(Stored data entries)

(** C8: decoding is deterministic.  Two calls on equal transmissions, rows
    with equal bit counts and equal bits, return the same value and make the
    same calls with the same arguments: either both put out no reading, or
    both put out the same one; and the buffers they leave behind are equal
    transmissions again. *)
Theorem decode_deterministic (t1 t2 : bitbuffer_t) :
  same_transmission t1 t2 ->
  fst (decode t1) = fst (decode t2) /\
  calls (snd (decode t1)) = calls (snd (decode t2)) /\
  outputs (calls (snd (decode t1))) = outputs (calls (snd (decode t2))) /\
  same_transmission (buffer (snd (decode t1))) (buffer (snd (decode t2))).
Proof.
  intros H.
  destruct (decode_path_equal t1 t2 _ _ H (decode_takes_path t1))
    as (b2 & Hb2 & P2).
  destruct (decode_path_functional t2 _ _ _ _ P2 (decode_takes_path t2))
    as [Hres Hw].
  rewrite <- Hres, <- Hw. cbn [calls buffer]. auto.
Qed.

Lemma row_equalb_sound (a b : bitrow_t) : row_equalb a b = true -> row_equal a b.
Proof.
  unfold row_equalb, row_equal.
  rewrite andb_true_iff, Nat.eqb_eq, forallb_forall.
  intros [Hn H]. split; [assumption|].
  intros i Hi. apply eqb_prop, H, in_seq. lia.
Qed.

Lemma decode_deterministic_witness :
  let t1 := raw_data in
  let t2 := map (fun row => mk_row (row_bits row) (row_bytes row ++ [x42; x00])) raw_data in
  fst (decode t1) = fst (decode t2) /\
  calls (snd (decode t1)) = calls (snd (decode t2)) /\
  outputs (calls (snd (decode t1))) = outputs (calls (snd (decode t2))) /\
  same_transmission (buffer (snd (decode t1))) (buffer (snd (decode t2))).
Proof.
  intros t1 t2. apply (decode_deterministic t1 t2).
  repeat constructor; apply row_equalb_sound; vm_compute; reflexivity.
Defined.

» Required action
The lines sought are those in the data above that include the string "Hres"; copy each one.

» Result for this exercise
    as [Hres Hw].
  rewrite <- Hres, <- Hw. cbn [calls buffer]. auto.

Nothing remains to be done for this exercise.